Mechanisms of Pharmacokinetic Drug-drug Interactions

Created on Mon, 02/05/2018 - 20:20
Last updated on Tue, 02/06/2018 - 03:52

This chapter is vaguely related to the learning objectives of Section C from the 2017 CICM Primary Syllabus, which expects the exam candidate to develop "A general understanding of how drugs work, ... including ... drug interactions". In short, interactions between drugs can be classified as pharmacokinetic and pharmacodynamic. Pharmacodynamic drug-drug interactions are briefly described in another chapter. Here, the focus is on the mechanisms by which drugs interfere with each other's absorption, distribution, metabolism and elimination.

The topic of drug-drug interactions has only ever appeared once - in Question 3 from the first paper of 2017, which asked the candidates to "classify and describe the mechanisms of drug interactions with examples." The question was not specific for pharmacokinetic interactions, but these would surely form the bulk of the answer.  Certainly they form the bulk of the published literature (comparatively speaking; one needs to dive deep into obscure textbooks to find good articles on pharmacodynamic drug-drug interactions). Of which, the best and most detailed article is probably the (free, PubMedable) paper by Cascorbi (2012). Unless otherwise referenced, the examples come straight from this paper. 

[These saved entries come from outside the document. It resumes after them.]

Lemma contains_app (c : Ascii.ascii) (s t : string) :
  contains c (s +:+ t) = contains c s || contains c t.
Proof.
  induction s as [|c' s IH]; [done|].
  change (contains c (String c' s +:+ t))
    with (Ascii.eqb c' c || contains c (s +:+ t)).
  rewrite IH. cbn [contains]. by rewrite orb_assoc.
Qed.

(** When the format has no slash in it, the full path is the directory
    followed by the file name as a single component. *)
Lemma full_path_single_component (self : HipsTileMeta) :
  contains "/" (file_format self) = false →
  ∃ f, (filename self).1 = Ok f
       ∧ (full_path self).1 =
         Ok (mkPath "" ["hips"; "tiles"; "tests"; "data"; f]).
Proof.
  intros Hff. eexists. split; [by rewrite filename_value|].
  set (f := "Npix" +:+ str (ipix self) +:+ "." +:+ file_format self).
  assert (contains "/" f = false) as Hf.
  { unfold f. rewrite !contains_app, str_no_slash, Hff. reflexivity. }
  change ((full_path self).1) with
    (Ok (mkPath "" (["hips"; "tiles"; "tests"; "data"] ++ names (parse f)))).
  do 2 f_equal. unfold parse. cbn [names]. rewrite split_no_sep by done.
  reflexivity.
Qed.

(** The components a string contributes to a path are its
    slash-separated pieces, the empty pieces and the dots left out. *)
Lemma parse_names (f : string) :
  names (parse f) = filter (λ n, n ≠ "" ∧ n ≠ ".") (split "/" f).
Proof.
  unfold parse. cbn [names]. apply list_filter_iff. intros n.
  unfold keep_name. rewrite andb_True, !negb_True, !bool_decide_spec. done.
Qed.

Pharmacodynamic Drug-Drug interactions
Mechanism Examples
Absorption interactions

Formation of insoluble complexes

  • The decreased bioavailability of bisphosphonates when calcium is co-administered

Inhibition of active transporters

  • Inhibition of metformin uptake by repaglinide interfering with the organic cation transporter OCT1

Inhibition of efflux transporters

  • The effect of verapamil on the P-glycoprotein efflux pump reduces the efflux of digoxin; ergo the concentration of digoxin increases
  • The effect of rifampicin on the P-glycoprotein efflux pump increases its activity, thereby increasing gut clearance of cyclosporine 
Distribution interactions

Competition for transport protein binding sites

  • Phenytoin and valproate compete for the same protein binding sites, which tends to displace phenytoin (Perucca et al, 1980)
Metabolic interactions

Competition for the same CYP450 enzymes

  • Macrolides, inhibiting the metabolism of warfarin (and about half of all other medically interesting drugs) by competing for CYP450 3A4

Inhibition or induction of metabolic enzymes

  • The effect of carbamazepine, which increases the rate of warfarin and oral contraceptive metabolism 
  • The inhibition of metabolic pathways can also paradoxically decrease the bioavailability if those enzymes convert a prodrug into the active from (eg. tamoxifen)
Interactions influencing elimination

Competition for active transport

  • The effect of probenecid is to decrease the actve secretion of β-lactams and  cephalosporins

Interference with solubility

  • Increased ion trapping of salicylate in alkaline urine due to the use of acetazolamide

 

References

Palleria, Caterina, et al. "Pharmacokinetic drug-drug interaction and their implication in clinical management." Journal of research in medical sciences: the official journal of Isfahan University of Medical Sciences 18.7 (2013): 601.

Huang, Shiew-Mei. "Drug-drug interactions." Applications of Pharmacokinetic Principles in Drug Development. Springer, Boston, MA, 2004. 307-331.

Snyder, Ben D., Thomas M. Polasek, and Matthew P. Doogue. "Drug interactions: principles and practice." Australian prescriber 35.3 (2012): 85-8.

Perucca, E., et al. "Interaction between phenytoin and valproic acid: plasma protein binding and metabolic effects." Clinical Pharmacology & Therapeutics 28.6 (1980): 779-789.